# [Data supplied]
(** ** Fetch counters *)

Record FetchMetrics := mkFetch {
  attempts : Z; retries : Z; stalls : Z; range_416 : Z; download_starts : Z;
  download_completions : Z; download_failures : Z; bytes_written : Z;
  download_ms : Histogram; bytes_per_attempt : Histogram
}.
Definition fetch_default : FetchMetrics := mkFetch 0 0 0 0 0 0 0 0 hist_default hist_default.
Definition record_attempt (m : FetchMetrics) : FetchMetrics :=
  mkFetch (add64 (attempts m) 1) (retries m) (stalls m) (range_416 m) (download_starts m)
    (download_completions m) (download_failures m) (bytes_written m) (download_ms m) (bytes_per_attempt m).
Definition record_retry (m : FetchMetrics) : FetchMetrics :=
  mkFetch (attempts m) (add64 (retries m) 1) (stalls m) (range_416 m) (download_starts m)
    (download_completions m) (download_failures m) (bytes_written m) (download_ms m) (bytes_per_attempt m).
Definition record_stall (m : FetchMetrics) : FetchMetrics :=
  mkFetch (attempts m) (retries m) (add64 (stalls m) 1) (range_416 m) (download_starts m)
    (download_completions m) (download_failures m) (bytes_written m) (download_ms m) (bytes_per_attempt m).
Definition record_range_416 (m : FetchMetrics) : FetchMetrics :=
  mkFetch (attempts m) (retries m) (stalls m) (add64 (range_416 m) 1) (download_starts m)
    (download_completions m) (download_failures m) (bytes_written m) (download_ms m) (bytes_per_attempt m).
Definition record_download_start (m : FetchMetrics) : FetchMetrics :=
  mkFetch (attempts m) (retries m) (stalls m) (range_416 m) (add64 (download_starts m) 1)
    (download_completions m) (download_failures m) (bytes_written m) (download_ms m) (bytes_per_attempt m).
Definition record_download_completion (m : FetchMetrics) (total_ms : Z) : FetchMetrics :=
  mkFetch (attempts m) (retries m) (stalls m) (range_416 m) (download_starts m)
    (add64 (download_completions m) 1) (download_failures m) (bytes_written m)
    (observe (download_ms m) total_ms) (bytes_per_attempt m).
Definition record_download_failure (m : FetchMetrics) : FetchMetrics :=
  mkFetch (attempts m) (retries m) (stalls m) (range_416 m) (download_starts m)
    (download_completions m) (add64 (download_failures m) 1) (bytes_written m)
    (download_ms m) (bytes_per_attempt m).
Definition record_bytes (m : FetchMetrics) (n : Z) : FetchMetrics :=
  mkFetch (attempts m) (retries m) (stalls m) (range_416 m) (download_starts m)
    (download_completions m) (download_failures m) (add64 (bytes_written m) n)
    (download_ms m) (bytes_per_attempt m).
Definition record_attempt_bytes (m : FetchMetrics) (n : Z) : FetchMetrics :=
  mkFetch (attempts m) (retries m) (stalls m) (range_416 m) (download_starts m)
    (download_completions m) (download_failures m) (bytes_written m)
    (download_ms m) (observe (bytes_per_attempt m) n).

(** ** Mutation counters *)

Record MutationMetrics := mkMut { drain_failures : Z; drain_overflows : Z; anchor_invalidations : Z }.
Definition mutation_default : MutationMetrics := mkMut 0 0 0.
Definition record_drain_failure (m : MutationMetrics) : MutationMetrics :=
  mkMut (add64 (drain_failures m) 1) (drain_overflows m) (anchor_invalidations m).
Definition record_drain_overflow (m : MutationMetrics) : MutationMetrics :=
  mkMut (drain_failures m) (add64 (drain_overflows m) 1) (anchor_invalidations m).
Definition record_anchor_invalidation (m : MutationMetrics) : MutationMetrics :=
  mkMut (drain_failures m) (drain_overflows m) (add64 (anchor_invalidations m) 1).

(** ** Latencies *)

Definition HIST_HIGH_US : Z := 60000000.

(** The values handed to the HDR histogram, whose quantiles are not modelled. *)
Definition LatencyHistogram := list Z.
Definition record_micros (h : LatencyHistogram) (us : Z) : LatencyHistogram := h ++ [Z.min us HIST_HIGH_US].
(** [d]: the duration in microseconds, a 128-bit value. *)
Definition record_duration (h : LatencyHistogram) (d : Z) : LatencyHistogram :=
  record_micros h (if d <=? u64_max then d else u64_max).

(** ** The CDP sink *)

Record MethodMetrics := mkMethod {
  latency : LatencyHistogram; ok : Z; protocol_error : Z; transport_error : Z; internal_error : Z;
  m_retries : Z
}.
Definition method_new : MethodMetrics := mkMethod [] 0 0 0 0 0.

Definition method_record (m : MethodMetrics) (lat : Z) (outcome : Outcome) (n : Z) : MethodMetrics :=
  let l := record_duration (latency m) lat in
  let extra := sat_sub n 1 in
  let r := if 0 <? extra then add64 (m_retries m) extra else m_retries m in
  match outcome with
  | OutOk => mkMethod l (add64 (ok m) 1) (protocol_error m) (transport_error m) (internal_error m) r
  | OutProtocolError =>
      mkMethod l (ok m) (add64 (protocol_error m) 1) (transport_error m) (internal_error m) r
  | OutTransport =>
      mkMethod l (ok m) (protocol_error m) (add64 (transport_error m) 1) (internal_error m) r
  | OutInternal =>
      mkMethod l (ok m) (protocol_error m) (transport_error m) (add64 (internal_error m) 1) r
  end.

(** The static and the dynamic table. *)
Record CdpMetricsSink := mkSink {
  methods : gmap string MethodMetrics; dynamic_methods : gmap string MethodMetrics
}.
Definition sink_new : CdpMetricsSink := mkSink ∅ ∅.

Record cdp_call := mkCall {
  c_dynamic : bool; c_method : string; c_latency : Z; c_outcome : Outcome; c_attempts : Z
}.
Definition table_record (t : gmap string MethodMetrics) (c : cdp_call) : gmap string MethodMetrics :=
  <[c_method c := method_record (default method_new (t !! c_method c))
                    (c_latency c) (c_outcome c) (c_attempts c)]> t.
(** [record_call] and [record_dynamic_call]. *)
Definition sink_record (s : CdpMetricsSink) (c : cdp_call) : CdpMetricsSink :=
  if c_dynamic c
  then mkSink (methods s) (table_record (dynamic_methods s) c)
  else mkSink (table_record (methods s) c) (dynamic_methods s).

(** [snapshot] inserts the static entries and then the dynamic ones. *)
Definition sink_snapshot (s : CdpMetricsSink) : gmap string MethodMetrics :=
  dynamic_methods s ∪ methods s.

(** ** What they count *)

(** The bucket a sample belongs to: [[2^i, 2^(i+1))], and zero with one. *)
Definition in_bucket (i : nat) (v : Z) : Prop :=
  2 ^ Z.of_nat i <= v < 2 ^ (Z.of_nat i + 1) \/ (i = 0%nat /\ v = 0).
#[export] Instance in_bucket_dec i v : Decision (in_bucket i v).
Proof. unfold in_bucket. apply _. Defined.

Lemma bucket_index_spec v i : 0 <= v <= u64_max ->
  bucket_index v = i <-> in_bucket i v.
Proof.
  unfold bucket_index, in_bucket, leading_zeros, u64_max. intros Hv.
  destruct (Z.eqb_spec v 0) as [->|Hz].
  - change (Z.to_nat (Z.min 0 63)) with 0%nat. split; [intros <-; auto|].
    intros [H|[-> _]]; [|done]. pose proof (Z.pow_pos_nonneg 2 (Z.of_nat i)). lia.
  - assert (0 < v) as H0 by lia.
    assert (Z.log2 v <= 63) by (transitivity (Z.log2 (2 ^ 64 - 1)); [apply Z.log2_le_mono; lia|discriminate]).
    pose proof (Z.log2_nonneg v). rewrite Z.min_l by lia.
    replace (63 - (63 - Z.log2 v)) with (Z.log2 v) by lia. split.
    + intros <-. rewrite Z2Nat.id by lia. left. pose proof (Z.log2_spec v H0). now rewrite Z.add_1_r.
    + intros [B|[_ B]]; [|lia]. rewrite (Z.log2_unique v (Z.of_nat i)); [apply Nat2Z.id|lia|].
      now rewrite Z.add_1_r in B.
Qed.

Lemma bucket_index_bound v : 0 <= v -> (bucket_index v < 64)%nat.
Proof. unfold bucket_index. lia. Qed.

Lemma add64_mod a b : add64 (a mod 2 ^ 64) b = (a + b) mod 2 ^ 64.
Proof. unfold add64, wrap_add, u64_max. change (2 ^ 64 - 1 + 1) with (2 ^ 64). apply Zplus_mod_idemp_l. Qed.

Definition zsum (l : list Z) : Z := foldr Z.add 0 l.
Definition zmax (l : list Z) : Z := foldr Z.max 0 l.
Definition occurrences (P : Z -> Prop) `{!forall v, Decision (P v)} (l : list Z) : Z :=
  zlen (base.filter P l).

# [Task brief]
Output only the lines from the top of the entries through the one holding "(download_completions m) (add64", copied exactly.

# [Answer]
(** ** Fetch counters *)

Record FetchMetrics := mkFetch {
  attempts : Z; retries : Z; stalls : Z; range_416 : Z; download_starts : Z;
  download_completions : Z; download_failures : Z; bytes_written : Z;
  download_ms : Histogram; bytes_per_attempt : Histogram
}.
Definition fetch_default : FetchMetrics := mkFetch 0 0 0 0 0 0 0 0 hist_default hist_default.
Definition record_attempt (m : FetchMetrics) : FetchMetrics :=
  mkFetch (add64 (attempts m) 1) (retries m) (stalls m) (range_416 m) (download_starts m)
    (download_completions m) (download_failures m) (bytes_written m) (download_ms m) (bytes_per_attempt m).
Definition record_retry (m : FetchMetrics) : FetchMetrics :=
  mkFetch (attempts m) (add64 (retries m) 1) (stalls m) (range_416 m) (download_starts m)
    (download_completions m) (download_failures m) (bytes_written m) (download_ms m) (bytes_per_attempt m).
Definition record_stall (m : FetchMetrics) : FetchMetrics :=
  mkFetch (attempts m) (retries m) (add64 (stalls m) 1) (range_416 m) (download_starts m)
    (download_completions m) (download_failures m) (bytes_written m) (download_ms m) (bytes_per_attempt m).
Definition record_range_416 (m : FetchMetrics) : FetchMetrics :=
  mkFetch (attempts m) (retries m) (stalls m) (add64 (range_416 m) 1) (download_starts m)
    (download_completions m) (download_failures m) (bytes_written m) (download_ms m) (bytes_per_attempt m).
Definition record_download_start (m : FetchMetrics) : FetchMetrics :=
  mkFetch (attempts m) (retries m) (stalls m) (range_416 m) (add64 (download_starts m) 1)
    (download_completions m) (download_failures m) (bytes_written m) (download_ms m) (bytes_per_attempt m).
Definition record_download_completion (m : FetchMetrics) (total_ms : Z) : FetchMetrics :=
  mkFetch (attempts m) (retries m) (stalls m) (range_416 m) (download_starts m)
    (add64 (download_completions m) 1) (download_failures m) (bytes_written m)
    (observe (download_ms m) total_ms) (bytes_per_attempt m).
Definition record_download_failure (m : FetchMetrics) : FetchMetrics :=
  mkFetch (attempts m) (retries m) (stalls m) (range_416 m) (download_starts m)
    (download_completions m) (add64 (download_failures m) 1) (bytes_written m)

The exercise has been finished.